Her reflection was adequate. Besides the flecks of dirt and unattended dust that settled along the edges, the mirror was adequate too. She wasn’t aware of the time, but she had been in the bathroom for quite a while now. Very quickly the sky had darkened, and the yellow tinge of the overhead CFL bulb was growing more and more prominent with every minute that passed.
She was on a mission, and a very technical one indeed. Finally, with an inner aha! she plucked out the hair between her right index and thumb and began to examine it meticulously. Silvery, wispy, and relaxed. With her other hand, she pulled both ends until it was taut. Using one hand as an anchor, the other slowly wrapped the strand around her finger, pulling tightly until the underlying skin of her index was ever so slightly bulging out over the circumference of the hair.
How many dead cells are in this one hair? she asked herself, a thought fleeing as quickly as it came. How much of my hair is silver? was a more permanent contemplation. Acting promptly, she resumed foraging through her scalp, the silver hair now unwound and distressed, laying on the countertop in front as reference for new culprits.
Her vision was not the greatest, either. Near-sightedness and subsequently thick-rimmed glasses were common in her family. How many times in a given day did she clean her glasses? Two times? Three? No, it was definitely more than that. She now took off her glasses and ran them under cool water, and could see a barely perceptible fingerprint along the edge of the right lens. She dried them off with the corner of her towel. Blinking, she readjusted her glasses. A black smudge dashed into her sphere of vision and floated around. This often irritated her.

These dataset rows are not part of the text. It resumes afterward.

(** C4.  [curr_best_accuracy_epoch] is 0 when the training pass of an epoch
    starts, whatever it was before, and within the epoch it has not decreased
    between any two moments: the value after [k] steps is at most the value
    after [k + j] steps, and the value with which the epoch ends is the one
    after the last step of the pass that started from 0.  A validation round
    leaves it as it is or replaces it by a mean that strictly exceeds it. *)
Theorem curr_best_accuracy_epoch_monotone epoch (st : state) (k j : nat) :
  curr_best_accuracy_epoch (after_steps args epoch 0 st) = F64.zero /\
  F64.leb (curr_best_accuracy_epoch (after_steps args epoch k st))
          (curr_best_accuracy_epoch (after_steps args epoch (k + j) st)) = true /\
  curr_best_accuracy_epoch (fst (epoch_body args epoch st)) =
    curr_best_accuracy_epoch (after_steps args epoch (length (train_loader epoch)) st) /\
  epoch_body args epoch st =
    epoch_body args epoch (set_curr_best_accuracy_epoch F64.zero st) /\
  fst (training_pass args epoch (set_curr_best_accuracy_epoch F64.zero st)) =
    after_steps args epoch (length (train_loader epoch)) st /\
  (forall e mean st',
     curr_best_accuracy_epoch (fst (checkpoint e mean st')) =
     curr_best_accuracy_epoch st' \/
     curr_best_accuracy_epoch (fst (checkpoint e mean st')) = mean /\
     F64.gtb mean (curr_best_accuracy_epoch st') = true).
Proof.
  split; [reflexivity | ]. split; [ | split; [ | split; [reflexivity | split]]].
  - unfold after_steps. rewrite firstn_add.
    apply (for_each_rel_prefix (train_step args epoch)
             (fun s => F64.is_nan (curr_best_accuracy_epoch s) = false)
             (fun s s' => F64.leb (curr_best_accuracy_epoch s)
                                  (curr_best_accuracy_epoch s') = true)).
    + intros s Hs. apply leb_refl; auto.
    + intros a b c. apply leb_trans.
    + intros x s Hs. apply train_step_cbe_mono; auto.
    + reflexivity.
  - rewrite epoch_body_eq, training_pass_eq, after_steps_all.
    destruct (steps_signal args epoch (length (train_loader epoch)) st);
      cbn [fst]; try reflexivity.
    destruct (early_stopping_cases epoch
                (emit scheduler_step_call
                   (set_model (model (after_steps args epoch (length (train_loader epoch)) st))
                      (scheduler_step
                         (optimizer (after_steps args epoch (length (train_loader epoch)) st)))
                      (after_steps args epoch (length (train_loader epoch)) st))))
      as [(_ & ->) | [(_ & _ & ->) | (_ & _ & ->)]]; reflexivity.
  - rewrite training_pass_eq. unfold after_steps.
    pose proof (firstn_all (enumerate (train_loader epoch))) as Hall.
    rewrite enumerate_length in Hall. rewrite Hall. reflexivity.
  - intros e mean st'.
    destruct (checkpoint_cases e mean st')
      as [(Hg & ->) | [(Hg & Hw & ->) | (Hg & Hw & ->)]]; cbn [fst]; auto.
    destruct (torch_save_eq (checkpoint_path (model_dir st') e)
                (set_curr_best_accuracy_epoch mean st'))
      as (m & sg & -> & _). cbn [fst curr_best_accuracy_epoch
                                  set_curr_best_accuracy_epoch]. auto.
Qed.


End TrainFacts.

Section RootFacts.
Context `{E : Externals}.

(** C10.  With [model_dir] exactly ["/"], start-up does nothing: the state,
    and with it the file system, is the one it was given, and [model_dir]
    stays ["/"]; every [torch.save] of the run then goes to ["/"] followed
    by the file name [epoch<N>.ckpt]. *)
Theorem root_model_dir_left_alone (mx mn si : Z) (m : gmap string (node content)) :
  let a := Build_Args "/" mx mn si in
  startup (initial a m) = (initial a m, Normal) /\
  fs (initial a m) = m /\
  model_dir (initial a m) = "/" /\
  (forall epoch : nat,
     checkpoint_path (model_dir (initial a m)) epoch =
     "/" +:+ ("epoch" +:+ pretty epoch +:+ ".ckpt")) /\
  (forall path,
     In (torch_save_call path) (trace (fst (train a m))) ->
     exists epoch : nat, path = "/" +:+ ("epoch" +:+ pretty epoch +:+ ".ckpt")).
Proof.
  cbv zeta. split; [reflexivity | ]. split; [reflexivity | ].
  split; [reflexivity | ]. split; [reflexivity | ].
  intros path Hin.
  assert (Hst : startup (initial (Build_Args "/" mx mn si) m) =
                (initial (Build_Args "/" mx mn si) m, Normal)) by reflexivity.
  unfold train in Hin. rewrite Hst in Hin. unfold epochs in Hin.
  destruct (epochs_frame (Build_Args "/" mx mn si)
              (py_range (args_max_epoch_num (Build_Args "/" mx mn si)))
              (set_curr_best_accuracy F64.zero (initial (Build_Args "/" mx mn si) m)))
    as (_ & Ht).
  destruct (for_each _ _ _) as [st2 sg]. cbn [fst] in Ht.
  assert (Hin' : In (torch_save_call path) (trace st2))
    by (destruct sg; exact Hin).
  destruct (Ht path Hin') as [[epoch Hp]|[]].
  exists epoch. exact Hp.
Qed.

It started two summers ago, while she was hiking in the mountains with a friend. As she admired the elevated view before her, she quickly became aware of a foreign object invading the picturesque scenery. Was it dust from city pollution? A bird in the distance? No—it was a clump of protein inside her eye’s vitreous fluid, according to her doctor. Totally normal as you get older, the doctor said. But what was one floating dark speckle became two, and what was two became three. Just ignore it.
This speck of blackness in her vision demarcated the beginning of her slow death. She could feel the vitality being sucked from her, night after night. How she longed to rewind time and scold her 10-year-old self for reading incessantly under dim lights. How discouraged she felt when she realized that the painful throb behind her right knee was a permanent ailment and not a temporary phenomenon that would recover in a few days. How disappointed she was.
She was ready to sleep now. She tucked herself into clean bedsheets and rested her glasses on the adjacent nightstand. This was the hour of bliss, when her thoughts could simply melt away and the discomfort of physical sensations could cease to be. As she shut her eyes and began to imagine a world of love and light, her limbs began to relax, and her heart slowed from a flutter to a lull. I’m so tired.
She felt tethered to the earth, burnt by the overbearing auburn sun, and drenched in anxiety. Only sleep could quiet her worried soul. Within seconds, she was pulled under, exhaustion dissipating and dreams of vitality vividly dancing through her repose.